I might have way more gray hair and wrinkles than I would have imagined when I was that hopeful ski bum, arriving in Montana with little prospects other than a ski pass. But a welcome surprise of midlife (besides the continued purchase of an annual ski pass) is reaching the age where friendships are now tallied by decades instead of years. In a culture where more connections tend to be cultivated online rather than in real life, relying on friendships from college and my early 20s has enriched my life with greater meaning and constancy than I would have imagined. To my kids, when they’ve met either my friends or their father’s friends from college, it’s unfathomable that their parents had a life before they were born. Our kids have yet to reach the age when they learn that their parents were real people too, all too fallible, and much less gray-haired.
Recently, my kids got to meet my husband’s friends from college, and we got to meet their daughter. It was the first time for us to meet each other’s offspring and it’s quite an experience to see how someone you studied physics with not only went on to be a nuclear physicist but is also a parent who has to change diapers and schedule their days around baby naps. Our household has moved on from diapers – thankfully – but we know, all too well, how kiddos and their tantrums and endless snack needs overtake the day. Yet, there’s something singular about watching your friends grow through the years, keeping tabs on their careers and marriages, and then meeting one of life’s most significant challenges: parenthood.
As many parents know, so much can fall by the wayside when you have kids, and friendships can often take second fiddle.

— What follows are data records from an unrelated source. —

(** * taskflow-api: the Task model, its serializer and its viewset

    A shallow embedding of [tasks/models.py], [tasks/serializers.py] and
    [tasks/views.py].  The three files are declarative: they declare model
    fields, serializer fields and a viewset, and Django / Django REST
    framework interpret the declarations.  The declarations are transcribed
    as data ([Task_fields], [TaskSerializer_Meta_fields], ...); the generic
    machinery that reads them ([ModelSerializer.get_fields],
    [Field.run_validation], [Serializer.to_internal_value],
    [ModelViewSet.update], the deletion collector, ...) is written once, as
    functions over that data.

    Conventions: strings are sequences of characters with code points below
    256; JSON numbers are integers; a timestamp is an integer number of
    clock ticks, and the clock is read once per request. *)

From stdpp Require Import base decidable option list gmap strings pretty sorting.
From Stdlib Require Import Ascii ZArith Lia.

Local Open Scope Z_scope.

(** ** Python strings *)

Module py.

(** [str.isspace] on a single character (code points below 256). *)
Definition isspace (c : ascii) : bool :=
  let n := nat_of_ascii c in
  ((9 <=? n) && (n <=? 13) || (28 <=? n) && (n <=? 32)
   || (n =? 133) || (n =? 160))%nat.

All those diapers to change! No sleep. It can be extremely difficult to maintain friendships, especially ones that cross state lines. Social media sites allow you to see some pics or learn about a new job or summer vacation highlights, but they don’t replicate how wonderful it feels to gather around the kitchen table with cups of coffee, kids doing their best to interrupt whatever question you’re trying to have, and you’re able to reconnect with those parts of your younger self while also thrilled to introduce those lifelong friends to the newer aspects of your life: the kids with their first words or the random spouting of facts about cat whiskers from an all too eager second grader.

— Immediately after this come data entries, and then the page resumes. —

(** The property [k: v] that an object literal or a spread defines on
    [o]; for a key other than [__proto__] this is the assignment
    [o[k] = v] as well. *)
Definition obj_set (k : string) (v : JSValue) (o : JSObj) : JSObj :=
  if obj_has k o then obj_replace k v o
  else match index_of_key k with
       | Some n => obj_insert_index n k v o
       | None => o ++ [(k, v)]
       end.

(** The names of the properties an object inherits from
    [Object.prototype]: a read [o[k]] of one of them finds a value where
    [o] has no property [k] of its own. *)
Definition Object_prototype : list string :=
  ["constructor"; "__defineGetter__"; "__defineSetter__";
   "hasOwnProperty"; "__lookupGetter__"; "__lookupSetter__";
   "isPrototypeOf"; "propertyIsEnumerable"; "toString"; "valueOf";
   "__proto__"; "toLocaleString"].

Definition inherited (k : string) : bool :=
  existsb (String.eqb k) Object_prototype.

(** The assignment [o[k] = v] to an object whose prototype is
    [Object.prototype]: where [o] has no property [__proto__] of its own
    the key [__proto__] goes to the setter it inherits, which changes
    the prototype of [o] and none of its properties. *)
Definition obj_assign (k : string) (v : JSValue) (o : JSObj) : JSObj :=
  if String.eqb k "__proto__" && negb (obj_has k o) then o
  else obj_set k v o.




(** [delete o[k]] *)
Fixpoint obj_delete (k : string) (o : JSObj) : JSObj :=
  match o with
  | [] => []
  | (k', v) :: o' =>
      if String.eqb k' k then o' else (k', v) :: obj_delete k o'
  end.

(** [Object.keys(o)] *)
Definition obj_keys (o : JSObj) : list string := map fst o.

(** [{...a, ...b}] (on a copy of [a]) *)
Definition obj_spread (a b : JSObj) : JSObj :=
  fold_left (fun acc kv => obj_set (fst kv) (snd kv) acc) b a.

(** [for (let key of Object.keys(o)) o[key] = undefined] *)
Definition obj_clear (o : JSObj) : JSObj :=
  map (fun kv => (fst kv, VUndefined)) o.

(** A JavaScript object has each key once. *)
Definition wf_obj (o : JSObj) : Prop := NoDup (obj_keys o).

(** The own enumerable properties of a value whose [typeof] is "object":
    [Object.keys(v)] with [v[key]]; [None] where [Object.keys] throws
    (for [null]). *)
Fixpoint indexed_from (i : nat) (l : list JSValue) : JSObj :=
  match l with
  | [] => []
  | x :: l' => (show_nat i, x) :: indexed_from (S i) l'
  end.

Definition typeof_object (v : JSValue) : bool :=
  match v with
  | VNull | VArr _ | VObj _ => true
  | _ => false
  end.

Definition own_entries (v : JSValue) : option JSObj :=
  match v with
  | VObj o => Some o
  | VArr l => Some (indexed_from 0 l)
  | _ => None
  end.

(** [v?.length] *)
Definition js_length (v : JSValue) : JSValue :=
  match v with
  | VArr l => VNum (Z.of_nat (List.length l))
  | VStr s => VNum (Z.of_nat (String.length s))
  | VObj o => obj_get "length" o
  | _ => VUndefined
  end.

Fixpoint chars_of (s : string) : list JSValue :=
  match s with
  | EmptyString => []
  | String c s' => VStr (str1 c) :: chars_of s'
  end.

(** The elements [...v] spreads into an array; [None] where [v] is not
    iterable and the spread throws. *)
Definition js_iter (v : JSValue) : option (list JSValue) :=
  match v with
  | VArr l => Some l
  | VStr s => Some (chars_of s)
  | _ => None
  end.

(** [v + 1]; [None] stands for NaN. *)
Definition js_add1 (v : JSValue) : option JSValue :=
  match v with
  | VUndefined => None
  | VNull => Some (VNum 1)
  | VBool b => Some (VNum (if b then 2 else 1))
  | VNum n => Some (VNum (n + 1))
  | VStr s => Some (VStr (s +:+ "1"))
  | VArr _ | VObj _ => Some (VStr (js_toString v +:+ "1"))
  end.

(** [a || b] where [a] may be NaN *)
Definition js_or (a : option JSValue) (b : JSValue) : JSValue :=
  match a with
  | Some v => if truthy v then v else b
  | None => b
  end.

End JS.

(** ** The structure printer of [src/log-json.ts] *)

Module LogJSON.
Import JS.

(** [typeof v] *)
Definition typeof (v : JSValue) : string :=
  match v with
  | VUndefined => "undefined"
  | VNull | VArr _ | VObj _ => "object"
  | VBool _ => "boolean"
  | VNum _ => "number"
  | VStr _ => "string"
  end.

Inductive ColorFormat : Type := html | ansi.

(** [colorMap]: the color names with their [[ansiCode, hexValue]], in the
    order of the literal. *)
Definition colorMap : list (string * (Z * string)) :=
  [("reset", (0, "000000"));
   ("black", (30, "000000"));
   ("red", (31, "ff0000"));
   ("green", (32, "00ff00"));
   ("yellow", (33, "ffff00"));
   ("blue", (34, "0000ff"));
   ("magenta", (35, "ff00ff"));
   ("cyan", (36, "00ffff"));
   ("white", (37, "ffffff"));
   ("gray", (90, "808080"));
   ("brightRed", (91, "ff5555"));
   ("brightGreen", (92, "55ff55"));
   ("brightYellow", (93, "ffff55"));
   ("brightBlue", (94, "5555ff"));
   ("brightMagenta", (95, "ff55ff"));
   ("brightCyan", (96, "55ffff"));
   ("brightWhite", (97, "ffffff"));
   ("bgBlack", (40, "000000"));
   ("bgRed", (41, "ff0000"));
   ("bgGreen", (42, "00ff00"));
   ("bgYellow", (43, "ffff00"));
   ("bgBlue", (44, "0000ff"));
   ("bgMagenta", (45, "ff00ff"));
   ("bgCyan", (46, "00ffff"));
   ("bgWhite", (47, "ffffff"));
   ("bgGray", (100, "808080"));
   ("bgBrightRed", (101, "ff8888"));
   ("bgBrightGreen", (102, "88ff88"));
   ("bgBrightYellow", (103, "ffff88"));
   ("bgBrightBlue", (104, "8888ff"));
   ("bgBrightMagenta", (105, "ff88ff"));
   ("bgBrightCyan", (106, "88ffff"));
   ("bgBrightWhite", (107, "ffffff"))].

(** The escape character [\x1b] and the line feed *)
Definition ESC : string := str1 (ascii_of_nat 27).
Definition LF : string := str1 (ascii_of_nat 10).

(** [getColors(format)]: the names of [colorMap], each with ['#' +
    hexCode] or ['\x1b[' + ansiCode + 'm']. The names are distinct and
    none is an array index, so the assignments [colors[name] = ...] keep
    the order of [colorMap]. *)
Definition getColors (format : ColorFormat) : list (string * string) :=
  map (fun entry =>
         let '(name, (ansiCode, hexCode)) := entry in
         (name,
          match format with
          | html => "#" +:+ hexCode
          | ansi => ESC +:+ "[" +:+ show_Z ansiCode +:+ "m"
          end)) colorMap.

(** [colors.name] as a string concatenation reads it *)
Fixpoint color (name : string) (colors : list (string * string)) : string :=
  match colors with
  | [] => "undefined"
  | (k, c) :: colors' => if String.eqb k name then c else color name colors'
  end.

(** [getColorForType(value)], for the values JSON has and [undefined] *)
Definition getColorForType (value : JSValue) : string :=
  let colors := getColors ansi in
  match value with
  | VStr _ => color "yellow" colors
  | VNum _ => color "cyan" colors
  | VBool _ => color "magenta" colors
  | VNull => color "gray" colors
  | VArr _ => color "blue" colors
  | VObj _ => color "green" colors
  | VUndefined => color "white" colors
  end.

(** [getTypeString(value)] *)
Fixpoint getTypeString (value : JSValue) : string :=
  match value with
  | VStr _ => str1 quote_char +:+ str1 quote_char
  | VNum _ => "number"
  | VBool _ => "bool"
  | VNull => "null"
  | VArr l =>
      match l with
      | x :: _ => "[" +:+ getTypeString x +:+ "]"
      | [] => "[]"
      end
  | VObj _ => "{...}"
  | VUndefined => typeof value
  end.

(** [s.repeat(n)] *)
Fixpoint String_repeat (s : string) (n : nat) : string :=
  match n with
  | O => ""
  | S n' => s +:+ String_repeat s n'
  end.

(** [obj.every((item) => typeof item === typeof obj[0])] *)
Definition every_typeof_first (l : list JSValue) : bool :=
  forallb (fun item => String.eqb (typeof item) (typeof (nth 0 l VUndefined)))
    l.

Perhaps it’s a combo of what happened to how we connected during the pandemic and reached middle age but these 10, 15, 20-year friendships are just so much richer than I could have dreamed. The endurance of friendships, during the periods when life gets messy or jubilant, is a gift worth tending. I can’t keep up with a physicist and geneticist when they speak about their work – I mean, really?! I’m an English major, give me a break! – but watching our friends with their daughter and how our kids tend to the baby is the stuff of joy. May we have many more decades ahead of doing this: coffee, kids, memories. Connection.